Scholar and student as members of "the society of neighbors" through the intellect and imagination
“Ends and Pieces” is an occasional series which came from the struggle to try and keep my posts to a reasonable length while also wanting to quote an author's entire context, which - of course - increases the length of the piece as I’m simultaneously trying to whittle it down. I decided to do what those geniuses in the bacon industry have done, and gather up all the delicious ends and pieces - those hunks of salty, smoky deliciousness that are not quite uniform enough to sell as “Bacon Proper” - and plop them down here. Too misshapen to be a proper post, but too good to throw out. I’ll always title the post as “Ends and Pieces” and give the subtitle over to descriptors so you can see if it’s worth your time.
The scholar and the cultivated amateur form a partnership of knowledge. It is a membership, a unity of differences, made through a mutual appreciation and which allows fo
r the exchange of mental energies between the expert and the amateur. This exchange allows knowledge that might become too specialized and isolated to find a place in the shared society of scholar and amateur. In an essay called The Knowledge of Good and Evil, Frye writes about the pursuit of the intellectual virtue of detachment in the sciences and the humanities, and how this detachment is balanced by what Frye calls “the myth of concern” which, he says, “includes the sense of the importance of preserving the integrity of the total human community.”

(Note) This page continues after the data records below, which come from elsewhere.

Lemma append_eq_empty (s1 s2 : string) : s1 +:+ s2 = "" → s1 = "" ∧ s2 = "".
Proof. destruct s1; [done|]. rewrite append_cons. discriminate. Qed.

Lemma nullable_Matches (r : RegExp) : nullable r = true ↔ Matches r "".
Proof.
  split.
  - induction r as [| | | |r1 IH1 r2 IH2|r1 IH1 r2 IH2|r IH]; simpl; intros Hn;
      try discriminate.
    + constructor.
    + apply andb_true_iff in Hn as [H1 H2].
      change EmptyString with ("" +:+ "")%string. constructor; auto.
    + apply orb_true_iff in Hn as [H1|H2];
        [apply MDisjL | apply MDisjR]; auto.
    + constructor.
  - intros Hm. remember EmptyString as s eqn:Hs.
    induction Hm as [| | |r1 r2 s1 s2 _ IH1 _ IH2| | | |]; simpl; try done.
    + apply append_eq_empty in Hs as [-> ->]. by rewrite IH1, IH2.
    + by rewrite IHHm.
    + rewrite IHHm by done. apply orb_true_r.
Qed.

Lemma deriv_sound (a : ascii) (r : RegExp) (s : string) :
  Matches (deriv a r) s → Matches r (String a s).
Proof.
  revert s.
  induction r as [| | c | |r1 IH1 r2 IH2|r1 IH1 r2 IH2|r IH]; simpl; intros s Hm.
  - inversion Hm.
  - inversion Hm.
  - destruct (Ascii.eqb a c) eqn:Hac; [|inversion Hm].
    apply Ascii.eqb_eq in Hac as ->. inversion Hm; subst. constructor.
  - destruct (is_line_terminator a) eqn:Ha; [inversion Hm|].
    inversion Hm; subst. by constructor.
  - destruct (nullable r1) eqn:Hn.
    + inversion Hm as [| | | |? ? ? H1|? ? ? H2| |]; subst.
      * inversion H1; subst.
        change (Matches (Seq r1 r2) (String a s1 +:+ s2)). constructor; auto.
      * change (Matches (Seq r1 r2) ("" +:+ String a s)). constructor; auto.
        by apply nullable_Matches.
    + inversion Hm; subst.
      change (Matches (Seq r1 r2) (String a s1 +:+ s2)). constructor; auto.
  - inversion Hm; subst; [apply MDisjL | apply MDisjR]; auto.
  - inversion Hm; subst.
    change (Matches (Star r) (String a s1 +:+ s2)). constructor; auto.
Qed.

Lemma deriv_complete (a : ascii) (r : RegExp) (s : string) :
  Matches r (String a s) → Matches (deriv a r) s.
Proof.
  intros Hm. remember (String a s) as w eqn:Hw. revert a s Hw.
  induction Hm as [|c|c Hc|r1 r2 s1 s2 H1 IH1 H2 IH2|r1 r2 w H IH|r1 r2 w H IH
                  |r|r s1 s2 H1 IH1 H2 IH2]; intros a s Hw; simpl.
  - discriminate.
  - injection Hw as -> <-. rewrite Ascii.eqb_refl. constructor.
  - injection Hw as -> <-. rewrite Hc. constructor.
  - destruct s1 as [|b s1]; [rewrite append_empty_l in Hw|rewrite append_cons in Hw].
    + apply nullable_Matches in H1. rewrite H1. apply MDisjR. auto.
    + injection Hw as -> <-.
      destruct (nullable r1); [apply MDisjL|]; constructor; auto.
  - apply MDisjL. auto.
  - apply MDisjR. auto.
  - discriminate.
  - destruct s1 as [|b s1]; [rewrite append_empty_l in Hw|rewrite append_cons in Hw].
    + by apply IH2.
    + injection Hw as -> <-. constructor; auto.
Qed.

Lemma test_anchored_Matches (r : RegExp) (s : string) :
  test_anchored r s = true ↔ Matches r s.
Proof.
  revert r. induction s as [|a s IH]; intros r; simpl.
  - apply nullable_Matches.
  - rewrite IH. split; [apply deriv_sound | apply deriv_complete].
Qed.

Lemma Matches_star_dot (s : string) :
  Matches (Star Dot) s ↔ no_line_terminator s = true.
Proof.
  split.
  - intros Hm. remember (Star Dot) as r eqn:Hr.
    induction Hm as [| | | | | | |r s1 s2 H1 _ H2 IH2]; try discriminate.
    + done.
    + injection Hr as ->. inversion H1 as [| |c Hc| | | | |]; subst. simpl.
      rewrite Hc. simpl. auto.
  - induction s as [|c s IH]; simpl; intros Hs.
    + constructor.
    + apply andb_true_iff in Hs as [Hc Hs]. apply negb_true_iff in Hc.
      change (Matches (Star Dot) (String c "" +:+ s)).
      constructor; [by constructor | auto].
Qed.

(** A name matches [\[.*\]] exactly when it is an opening bracket, then
    code units none of which is a line terminator, then a closing bracket. *)
Lemma Matches_bracketed (s : string) :
  Matches bracketed s ↔
  ∃ inner, s = String "[" (inner +:+ "]") ∧ no_line_terminator inner = true.
Proof.
  unfold bracketed. split.
  - intros Hm. inversion Hm as [| | |? ? s1 s2 H1 H2| | | |]; subst.
    inversion H1; subst. inversion H2 as [| | |? ? s3 s4 H3 H4| | | |]; subst.
    inversion H4; subst. exists s3. split; [done|]. by apply Matches_star_dot.
  - intros (inner & -> & Hinner).
    change (Matches (Seq (Char "[") (Seq (Star Dot) (Char "]")))
              (String "[" "" +:+ inner +:+ String "]" "")).
    repeat constructor. by apply Matches_star_dot.
Qed.

Lemma join_cons (sep part : string) (parts : list string) :
  parts ≠ [] → join sep (part :: parts) = part +:+ sep +:+ join sep parts.
Proof. by destruct parts. Qed.

(** Every part after the first stands in the joined string right after a
    separator, and is followed by the end or by a separator. *)
Lemma join_mentions (sep head part : string) (parts : list string) :
  part ∈ parts →
  ∃ before after,
    join sep (head :: parts) = before +:+ sep +:+ part +:+ after
    ∧ (after = "" ∨ ∃ rest, after = sep +:+ rest).
Proof.
  revert head. induction parts as [|p parts IH]; intros head Hin.
  - by apply elem_of_nil in Hin.
  - apply elem_of_cons in Hin as [->|Hin].
    + rewrite join_cons by done. exists head. destruct parts as [|q parts].
      * exists "". simpl. rewrite append_empty_r. auto.
      * exists (sep +:+ join sep (q :: parts)). rewrite join_cons by done.
        split; [done|]. right. eauto.
    + destruct (IH p Hin) as (before & after & Heq & Hafter).
      exists (head +:+ sep +:+ before), after.
      rewrite join_cons by done. rewrite Heq.
      by rewrite !append_assoc.
Qed.
(** The request of [analyzeRequest] with a first file whose name is an
    object with a [toString] key. *)
Definition unprintableRequest : value :=
  VObject
    [ ("file1", VObject
        [ ("name", VObject [ ("toString", VNumber 1) ]);
          ("headers", VArray [VString "email"; VString "name"]);
          ("sampleData", VArray []) ]);
      ("file2", VObject
        [ ("name", VString "b.csv");
          ("headers", VArray [VString "e-mail"; VString "age"]);
          ("sampleData", VArray []) ]) ].

(** A request to the merge route with no files and mappings that are no
    array. *)
Definition doublyInvalidRequest : value :=
  VObject [ ("mappings", VString "none") ].

(** ** Vocabulary for the properties of parseFile *)

(** A text without a dot. *)
Definition dotFree (s : string) : Prop :=
  "."%char ∉ String.list_ascii_of_string s.

#[global] Instance dotFree_dec s : Decision (dotFree s).
Proof. unfold dotFree. apply _. Defined.

(** A text of ASCII characters only. *)
Definition asciiText (s : string) : Prop :=
  Forall (λ c, (Ascii.nat_of_ascii c < 128)%nat) (String.list_ascii_of_string s).

#[global] Instance asciiText_dec s : Decision (asciiText s).
Proof. unfold asciiText. apply _. Defined.

(** The three extensions [parseFile] accepts. *)
Definition supportedExtension (e : string) : Prop :=
  e = "csv" ∨ e = "xlsx" ∨ e = "xls".

#[global] Instance supportedExtension_dec e : Decision (supportedExtension e).
Proof. unfold supportedExtension. apply _. Defined.

(** A workbook whose second row has a cell in a column that is empty in the
    first row, and a CSV file with an upper-case extension. *)
Definition sheetFile : File.t :=
  File.mk "people.xlsx" (PapaError "not a CSV file")
    (SheetRows [ [ ("id", VNumber 1) ];
                 [ ("id", VNumber 2); ("phone", VString "555") ] ]).

Definition csvFile : File.t :=
  File.mk "ages.CSV"
    (PapaComplete [] [ [ ("age", VNumber 30) ] ])
    ReaderFailed.

Definition sheetParsed : ParsedFile.t :=
  ParsedFile.mk "people.xlsx" ["id"]
    [ {[ "id" := VNumber 1 ]};
      {[ "id" := VNumber 2; "phone" := VString "555" ]} ] 2.

Definition csvParsed : ParsedFile.t :=
  ParsedFile.mk "ages.CSV" ["age"] [ {[ "age" := VNumber 30 ]} ] 1.

(** The part of a correspondence that [mergeFiles] reads. *)
Definition columnsOf (m : ColumnMapping.t) : string * string * string :=
  (column1 m, column2 m, mergedName m).

(** The scenario's correspondence with no confidence at all. *)
Definition doubtfulMappings : list ColumnMapping.t :=
  [ ColumnMapping.mk "email" "e-mail" 0 "a guess" "email" ].

(** * Part III: lemmas *)

(** ** The scenario of the specification, evaluated *)

Example scenario_headers :
  MergeResult.headers (mergeFiles scenarioA scenarioB scenarioMappings)
  = ["name"; "email"; "age"].
Proof. vm_compute. reflexivity. Qed.

Example scenario_data :
  MergeResult.data (mergeFiles scenarioA scenarioB scenarioMappings)
  = [ {[ "name" := VString "Ann"; "email" := VString "a@x.com"; "age" := VNull ]};
      {[ "name" := VNull; "email" := VString "b@x.com"; "age" := VNumber 30 ]} ].
Proof. vm_compute. reflexivity. Qed.

Example scenario_POST :
  POST mergeFiles_on_payload (Return scenarioRequest)
  = mkResponse (ResultBody (mergeFiles scenarioA scenarioB scenarioMappings)) 200.
Proof. vm_compute. reflexivity. Qed.

(** ** Loops as sequences of writes *)

Section writes.
Implicit Types (ws : list (string * value)) (acc : gmap string value).
Implicit Types (k : string) (v : value).

Lemma assign_app ws1 ws2 acc :
  assign (ws1 ++ ws2) acc = assign ws2 (assign ws1 acc).
Proof. apply foldl_app. Qed.

Lemma assign_cons k v ws acc :
  assign ((k, v) :: ws) acc = assign ws (setProperty acc k v).
Proof. reflexivity. Qed.

Lemma lookup_setProperty_ne acc k k' v :
  k' ≠ k → setProperty acc k' v !! k = acc !! k.
Proof.
  intros Hne. unfold setProperty. destruct (decide (k' = "__proto__")); [done|].
  by rewrite lookup_insert_ne.
Qed.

The quote is long and in-depth. You could even say its esoteric. But I think it is a worthwhile compliment to thr encouragement yesterday to the amateur scholar. We have a place to fill. I am quoting Frye at length because I want to provide the necessary backdrop for the final paragraph to have its full force:
At present it may be said that the principle, which is also a moral principle, that every discipline must be as scientific as its subject matter will allow it to be, or abandon all claim to be taken seriously, is now established everywhere in scholarship. … The permeation of ordinary scholarly life by the same virtue is marked in the deference paid to impersonality. … It is significant that the personal appropriation of knowledge is not considered the scholar’s social goal. The scholar whose social behavior reflects his knowledge too obtrusively is a pedant, and the pedant, whatever the degree of his scholarship, is regarded as imperfectly educated.
Yet there is a widespread popular feeling, expressed in many clichés, that the pedant, the scholar who does not accurately sense the relation between scholarship and ordinary life, is in fact typical of the university and its social attitude. The forward impetus of the scientific spirit backfires in the public relations department: the disinterested pursuit of knowledge acquires, for its very virtues, the reputation of being unrelated to social realities. The intellectual, it is thought, lives in an over-simplified Euclidean world; his attitude to society is at best aloof, at worst irresponsible. A fair proportion of incoming freshmen…though mildly curious about the scholarly life, are convinced that it is an ‘ivory tower’, and that only a misfit would get permanently trapped in it. I call this popular view a cliché, which it clearly is, but the clichés of social mythology are social facts. And what this particular cliché points to, rightly or wrongly, is the insufficiency of detachment and objectivity as exclusive moral goals. …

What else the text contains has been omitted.